## What to do
Your task is to copy the lines of the data below from the line holding "- The built-ins" through the line holding "[a_i] have no", inclusive, exactly and with nothing added.

## Entries supplied
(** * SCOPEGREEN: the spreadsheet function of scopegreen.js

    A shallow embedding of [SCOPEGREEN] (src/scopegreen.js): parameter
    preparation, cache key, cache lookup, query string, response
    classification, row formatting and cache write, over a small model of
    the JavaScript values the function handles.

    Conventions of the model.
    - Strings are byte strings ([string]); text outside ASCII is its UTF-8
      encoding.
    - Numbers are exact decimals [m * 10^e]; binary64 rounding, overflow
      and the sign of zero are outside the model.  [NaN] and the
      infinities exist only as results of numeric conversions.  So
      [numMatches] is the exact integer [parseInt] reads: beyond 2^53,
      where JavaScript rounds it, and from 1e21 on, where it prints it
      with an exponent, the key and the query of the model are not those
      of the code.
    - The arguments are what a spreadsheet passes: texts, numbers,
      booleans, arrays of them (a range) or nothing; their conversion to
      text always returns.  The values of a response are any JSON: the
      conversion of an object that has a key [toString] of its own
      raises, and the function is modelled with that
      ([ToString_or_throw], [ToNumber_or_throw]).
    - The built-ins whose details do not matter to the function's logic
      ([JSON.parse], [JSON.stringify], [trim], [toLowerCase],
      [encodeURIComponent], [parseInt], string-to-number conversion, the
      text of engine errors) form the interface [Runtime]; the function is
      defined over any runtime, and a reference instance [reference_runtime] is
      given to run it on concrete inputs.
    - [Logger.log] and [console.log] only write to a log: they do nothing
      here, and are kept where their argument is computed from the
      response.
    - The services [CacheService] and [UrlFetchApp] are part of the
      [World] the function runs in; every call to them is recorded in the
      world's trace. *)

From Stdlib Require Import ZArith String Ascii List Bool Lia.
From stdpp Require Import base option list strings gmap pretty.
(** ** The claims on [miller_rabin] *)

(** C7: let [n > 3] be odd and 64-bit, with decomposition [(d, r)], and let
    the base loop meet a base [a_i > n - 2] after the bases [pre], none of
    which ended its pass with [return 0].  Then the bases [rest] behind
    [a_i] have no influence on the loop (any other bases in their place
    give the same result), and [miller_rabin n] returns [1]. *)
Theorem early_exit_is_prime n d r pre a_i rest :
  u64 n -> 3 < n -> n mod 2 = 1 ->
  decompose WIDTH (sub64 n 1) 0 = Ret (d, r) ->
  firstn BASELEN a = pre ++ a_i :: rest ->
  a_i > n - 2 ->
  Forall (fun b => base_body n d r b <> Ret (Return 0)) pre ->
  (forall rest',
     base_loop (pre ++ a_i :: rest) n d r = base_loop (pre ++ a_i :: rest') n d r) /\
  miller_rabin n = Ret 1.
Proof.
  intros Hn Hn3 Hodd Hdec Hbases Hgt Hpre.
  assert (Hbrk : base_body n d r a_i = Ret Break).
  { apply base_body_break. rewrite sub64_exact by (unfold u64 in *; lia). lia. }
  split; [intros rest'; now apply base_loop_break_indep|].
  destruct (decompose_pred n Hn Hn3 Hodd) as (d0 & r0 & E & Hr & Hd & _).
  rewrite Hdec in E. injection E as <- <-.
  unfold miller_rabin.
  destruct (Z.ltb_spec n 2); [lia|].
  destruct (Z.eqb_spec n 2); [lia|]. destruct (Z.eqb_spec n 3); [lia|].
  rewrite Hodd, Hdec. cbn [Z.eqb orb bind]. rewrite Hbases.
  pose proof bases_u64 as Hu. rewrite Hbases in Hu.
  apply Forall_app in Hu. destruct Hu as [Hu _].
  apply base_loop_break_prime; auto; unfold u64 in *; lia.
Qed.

## Solution to the problem
    - The built-ins whose details do not matter to the function's logic
      ([JSON.parse], [JSON.stringify], [trim], [toLowerCase],
      [encodeURIComponent], [parseInt], string-to-number conversion, the
      text of engine errors) form the interface [Runtime]; the function is
      defined over any runtime, and a reference instance [reference_runtime] is
      given to run it on concrete inputs.
    - [Logger.log] and [console.log] only write to a log: they do nothing
      here, and are kept where their argument is computed from the
      response.
    - The services [CacheService] and [UrlFetchApp] are part of the
      [World] the function runs in; every call to them is recorded in the
      world's trace. *)

From Stdlib Require Import ZArith String Ascii List Bool Lia.
From stdpp Require Import base option list strings gmap pretty.
(** ** The claims on [miller_rabin] *)

(** C7: let [n > 3] be odd and 64-bit, with decomposition [(d, r)], and let
    the base loop meet a base [a_i > n - 2] after the bases [pre], none of
    which ended its pass with [return 0].  Then the bases [rest] behind
    [a_i] have no influence on the loop (any other bases in their place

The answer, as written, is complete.